Exercise instructions: Go through the data below and gather each line containing "intros".

-------- Data --------

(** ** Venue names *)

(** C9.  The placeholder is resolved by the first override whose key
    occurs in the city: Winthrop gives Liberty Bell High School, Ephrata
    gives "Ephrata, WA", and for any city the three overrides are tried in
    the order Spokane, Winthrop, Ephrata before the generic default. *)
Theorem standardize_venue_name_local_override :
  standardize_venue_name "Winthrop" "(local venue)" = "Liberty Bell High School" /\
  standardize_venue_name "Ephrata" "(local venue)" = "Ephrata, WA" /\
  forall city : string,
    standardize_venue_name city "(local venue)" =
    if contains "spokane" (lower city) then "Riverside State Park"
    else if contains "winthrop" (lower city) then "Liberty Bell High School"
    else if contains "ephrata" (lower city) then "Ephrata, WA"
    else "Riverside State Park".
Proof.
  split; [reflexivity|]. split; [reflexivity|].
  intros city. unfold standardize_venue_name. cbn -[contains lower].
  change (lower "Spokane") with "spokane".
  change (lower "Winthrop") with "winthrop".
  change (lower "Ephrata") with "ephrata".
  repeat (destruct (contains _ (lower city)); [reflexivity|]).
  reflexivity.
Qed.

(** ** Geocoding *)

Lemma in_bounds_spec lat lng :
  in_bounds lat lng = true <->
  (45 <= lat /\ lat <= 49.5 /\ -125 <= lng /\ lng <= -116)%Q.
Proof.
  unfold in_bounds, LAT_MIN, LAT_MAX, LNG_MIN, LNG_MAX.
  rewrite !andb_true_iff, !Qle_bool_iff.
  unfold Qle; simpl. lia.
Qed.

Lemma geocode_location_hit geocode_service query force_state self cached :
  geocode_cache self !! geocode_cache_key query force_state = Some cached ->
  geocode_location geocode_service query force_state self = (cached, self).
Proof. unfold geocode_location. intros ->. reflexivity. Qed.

--------
-------- Data --------

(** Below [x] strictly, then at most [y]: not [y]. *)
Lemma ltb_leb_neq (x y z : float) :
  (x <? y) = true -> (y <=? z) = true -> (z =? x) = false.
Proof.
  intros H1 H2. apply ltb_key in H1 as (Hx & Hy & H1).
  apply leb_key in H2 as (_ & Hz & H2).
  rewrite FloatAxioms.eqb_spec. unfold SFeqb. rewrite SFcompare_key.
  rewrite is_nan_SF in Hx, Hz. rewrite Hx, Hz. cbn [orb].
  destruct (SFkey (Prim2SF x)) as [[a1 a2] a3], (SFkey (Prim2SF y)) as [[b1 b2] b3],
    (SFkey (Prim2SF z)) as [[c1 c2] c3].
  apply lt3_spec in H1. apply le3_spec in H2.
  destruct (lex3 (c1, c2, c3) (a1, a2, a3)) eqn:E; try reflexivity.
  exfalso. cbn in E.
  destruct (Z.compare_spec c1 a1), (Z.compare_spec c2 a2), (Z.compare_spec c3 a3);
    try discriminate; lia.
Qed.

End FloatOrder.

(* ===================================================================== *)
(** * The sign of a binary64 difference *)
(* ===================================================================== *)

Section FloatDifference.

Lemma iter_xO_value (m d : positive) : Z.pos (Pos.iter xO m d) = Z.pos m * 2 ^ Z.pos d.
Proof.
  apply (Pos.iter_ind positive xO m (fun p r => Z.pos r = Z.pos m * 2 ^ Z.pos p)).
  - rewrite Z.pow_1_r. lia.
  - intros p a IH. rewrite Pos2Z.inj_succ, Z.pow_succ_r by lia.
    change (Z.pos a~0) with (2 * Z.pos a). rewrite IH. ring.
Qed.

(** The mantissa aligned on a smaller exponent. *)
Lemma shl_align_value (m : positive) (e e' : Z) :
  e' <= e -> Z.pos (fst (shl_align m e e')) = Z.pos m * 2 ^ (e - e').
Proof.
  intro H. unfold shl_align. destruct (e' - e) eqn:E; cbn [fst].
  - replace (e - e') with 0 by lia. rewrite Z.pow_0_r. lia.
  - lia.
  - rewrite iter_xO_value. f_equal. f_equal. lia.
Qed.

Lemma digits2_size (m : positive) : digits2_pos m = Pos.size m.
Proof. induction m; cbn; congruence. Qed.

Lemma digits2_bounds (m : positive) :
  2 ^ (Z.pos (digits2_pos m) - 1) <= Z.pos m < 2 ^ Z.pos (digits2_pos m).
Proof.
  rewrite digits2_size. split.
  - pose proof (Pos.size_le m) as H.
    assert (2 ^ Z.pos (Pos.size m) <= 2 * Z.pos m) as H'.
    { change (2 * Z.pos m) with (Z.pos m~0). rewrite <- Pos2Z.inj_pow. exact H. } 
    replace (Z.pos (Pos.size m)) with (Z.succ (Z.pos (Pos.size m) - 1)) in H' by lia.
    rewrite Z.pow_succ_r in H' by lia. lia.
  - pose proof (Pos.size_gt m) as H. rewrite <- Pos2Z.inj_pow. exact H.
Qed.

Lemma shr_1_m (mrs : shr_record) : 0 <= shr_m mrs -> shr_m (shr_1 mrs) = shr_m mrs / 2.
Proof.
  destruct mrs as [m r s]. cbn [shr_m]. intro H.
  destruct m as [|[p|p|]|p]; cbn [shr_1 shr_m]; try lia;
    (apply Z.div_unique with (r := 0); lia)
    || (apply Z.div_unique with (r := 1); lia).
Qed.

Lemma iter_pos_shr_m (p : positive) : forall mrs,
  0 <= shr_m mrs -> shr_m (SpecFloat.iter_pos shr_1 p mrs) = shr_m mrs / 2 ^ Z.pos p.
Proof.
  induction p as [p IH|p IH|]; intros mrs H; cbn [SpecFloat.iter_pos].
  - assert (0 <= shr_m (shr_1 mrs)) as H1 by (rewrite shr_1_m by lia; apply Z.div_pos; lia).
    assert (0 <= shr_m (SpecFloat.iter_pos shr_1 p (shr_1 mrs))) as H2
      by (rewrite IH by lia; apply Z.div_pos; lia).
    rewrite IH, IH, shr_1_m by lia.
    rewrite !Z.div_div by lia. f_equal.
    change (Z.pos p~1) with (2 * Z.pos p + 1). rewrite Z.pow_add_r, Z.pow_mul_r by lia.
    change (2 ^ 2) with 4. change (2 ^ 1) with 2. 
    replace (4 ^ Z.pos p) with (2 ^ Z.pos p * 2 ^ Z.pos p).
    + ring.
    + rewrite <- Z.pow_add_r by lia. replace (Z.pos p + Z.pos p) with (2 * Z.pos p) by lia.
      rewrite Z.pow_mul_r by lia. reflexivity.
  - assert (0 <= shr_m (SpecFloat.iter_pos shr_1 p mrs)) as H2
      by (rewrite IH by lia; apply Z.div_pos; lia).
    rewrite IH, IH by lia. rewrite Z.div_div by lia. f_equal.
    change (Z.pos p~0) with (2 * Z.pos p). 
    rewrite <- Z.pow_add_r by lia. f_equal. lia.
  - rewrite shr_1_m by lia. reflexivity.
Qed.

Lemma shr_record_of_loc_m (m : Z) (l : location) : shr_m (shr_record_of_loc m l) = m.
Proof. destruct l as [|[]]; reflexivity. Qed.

--------
-------- Data --------

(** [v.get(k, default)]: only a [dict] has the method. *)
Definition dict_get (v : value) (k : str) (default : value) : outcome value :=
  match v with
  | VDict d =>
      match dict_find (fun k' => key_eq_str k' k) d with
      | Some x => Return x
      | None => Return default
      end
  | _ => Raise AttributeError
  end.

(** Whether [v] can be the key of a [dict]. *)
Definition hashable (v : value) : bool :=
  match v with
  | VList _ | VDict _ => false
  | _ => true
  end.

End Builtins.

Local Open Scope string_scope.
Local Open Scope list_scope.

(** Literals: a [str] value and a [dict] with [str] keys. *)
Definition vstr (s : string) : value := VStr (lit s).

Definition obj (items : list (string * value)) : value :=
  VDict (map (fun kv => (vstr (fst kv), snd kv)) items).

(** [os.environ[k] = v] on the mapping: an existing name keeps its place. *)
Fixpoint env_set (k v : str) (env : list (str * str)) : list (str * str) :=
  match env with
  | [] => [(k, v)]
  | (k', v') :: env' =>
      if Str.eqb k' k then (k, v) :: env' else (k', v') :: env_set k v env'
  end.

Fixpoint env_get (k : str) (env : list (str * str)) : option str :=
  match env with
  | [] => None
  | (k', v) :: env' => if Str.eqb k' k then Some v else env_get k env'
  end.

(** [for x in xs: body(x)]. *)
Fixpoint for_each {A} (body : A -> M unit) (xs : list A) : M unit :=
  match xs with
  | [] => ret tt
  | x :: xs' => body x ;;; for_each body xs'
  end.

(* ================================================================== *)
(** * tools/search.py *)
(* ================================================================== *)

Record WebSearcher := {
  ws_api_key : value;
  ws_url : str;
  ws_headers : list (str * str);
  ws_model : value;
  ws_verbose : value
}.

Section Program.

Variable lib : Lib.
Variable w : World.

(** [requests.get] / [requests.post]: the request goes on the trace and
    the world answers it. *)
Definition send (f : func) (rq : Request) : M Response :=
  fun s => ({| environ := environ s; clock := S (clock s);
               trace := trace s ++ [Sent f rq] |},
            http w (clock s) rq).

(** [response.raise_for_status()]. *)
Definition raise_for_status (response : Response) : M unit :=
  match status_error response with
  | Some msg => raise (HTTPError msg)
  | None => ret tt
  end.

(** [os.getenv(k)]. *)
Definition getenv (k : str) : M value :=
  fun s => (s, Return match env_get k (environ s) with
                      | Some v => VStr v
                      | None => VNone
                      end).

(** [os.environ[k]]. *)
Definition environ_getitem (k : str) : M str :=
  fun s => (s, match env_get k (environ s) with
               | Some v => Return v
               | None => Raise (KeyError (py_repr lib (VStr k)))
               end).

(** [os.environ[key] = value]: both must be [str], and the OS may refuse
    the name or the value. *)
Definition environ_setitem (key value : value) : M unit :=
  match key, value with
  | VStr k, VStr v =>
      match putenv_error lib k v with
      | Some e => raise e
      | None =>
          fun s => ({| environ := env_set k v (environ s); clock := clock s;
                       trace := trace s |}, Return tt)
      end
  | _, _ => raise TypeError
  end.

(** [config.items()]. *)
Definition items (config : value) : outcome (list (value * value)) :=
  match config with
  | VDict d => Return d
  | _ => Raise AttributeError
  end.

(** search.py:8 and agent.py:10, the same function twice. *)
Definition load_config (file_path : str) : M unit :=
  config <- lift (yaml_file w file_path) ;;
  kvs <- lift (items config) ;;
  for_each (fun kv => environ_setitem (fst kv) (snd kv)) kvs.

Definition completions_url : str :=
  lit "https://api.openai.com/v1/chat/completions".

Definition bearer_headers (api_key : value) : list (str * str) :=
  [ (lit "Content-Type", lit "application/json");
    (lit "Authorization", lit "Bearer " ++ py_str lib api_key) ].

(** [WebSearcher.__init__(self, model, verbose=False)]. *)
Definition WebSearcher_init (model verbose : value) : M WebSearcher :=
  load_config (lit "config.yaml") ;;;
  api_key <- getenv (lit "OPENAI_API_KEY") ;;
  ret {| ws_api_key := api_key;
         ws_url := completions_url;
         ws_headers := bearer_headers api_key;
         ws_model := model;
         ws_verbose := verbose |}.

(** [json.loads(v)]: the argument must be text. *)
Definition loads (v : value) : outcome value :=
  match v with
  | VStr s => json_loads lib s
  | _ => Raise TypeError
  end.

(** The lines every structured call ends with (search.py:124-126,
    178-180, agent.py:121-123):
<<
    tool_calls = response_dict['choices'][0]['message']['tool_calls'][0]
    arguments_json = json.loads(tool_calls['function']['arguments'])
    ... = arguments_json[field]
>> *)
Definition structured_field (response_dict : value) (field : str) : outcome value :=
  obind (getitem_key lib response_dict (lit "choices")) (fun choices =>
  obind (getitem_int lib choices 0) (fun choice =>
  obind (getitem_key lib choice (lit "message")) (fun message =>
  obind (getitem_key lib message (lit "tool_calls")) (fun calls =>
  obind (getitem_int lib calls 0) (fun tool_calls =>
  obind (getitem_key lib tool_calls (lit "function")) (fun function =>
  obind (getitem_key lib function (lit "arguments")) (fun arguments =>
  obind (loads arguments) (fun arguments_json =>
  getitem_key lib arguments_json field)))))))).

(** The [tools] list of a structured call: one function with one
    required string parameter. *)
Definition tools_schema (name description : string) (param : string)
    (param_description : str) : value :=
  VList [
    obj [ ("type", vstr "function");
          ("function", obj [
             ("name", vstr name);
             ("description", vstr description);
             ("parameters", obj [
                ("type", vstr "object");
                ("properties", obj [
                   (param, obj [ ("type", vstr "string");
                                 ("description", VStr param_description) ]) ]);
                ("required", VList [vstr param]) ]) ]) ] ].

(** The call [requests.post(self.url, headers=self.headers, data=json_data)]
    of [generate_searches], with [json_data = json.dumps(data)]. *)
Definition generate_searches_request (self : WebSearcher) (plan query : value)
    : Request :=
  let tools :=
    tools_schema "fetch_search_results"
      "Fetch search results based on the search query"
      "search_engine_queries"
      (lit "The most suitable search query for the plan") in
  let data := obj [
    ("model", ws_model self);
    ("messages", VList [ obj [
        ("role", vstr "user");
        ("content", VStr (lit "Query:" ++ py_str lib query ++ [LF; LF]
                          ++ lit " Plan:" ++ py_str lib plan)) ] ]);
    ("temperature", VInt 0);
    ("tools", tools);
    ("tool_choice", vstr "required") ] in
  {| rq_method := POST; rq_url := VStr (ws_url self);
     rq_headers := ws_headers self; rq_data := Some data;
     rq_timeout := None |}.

--------

Solution for this exercise:
  intros city. unfold standardize_venue_name. cbn -[contains lower].
Proof. unfold geocode_location. intros ->. reflexivity. Qed.
  intros H1 H2. apply ltb_key in H1 as (Hx & Hy & H1).
  - intros p a IH. rewrite Pos2Z.inj_succ, Z.pow_succ_r by lia.
  induction p as [p IH|p IH|]; intros mrs H; cbn [SpecFloat.iter_pos].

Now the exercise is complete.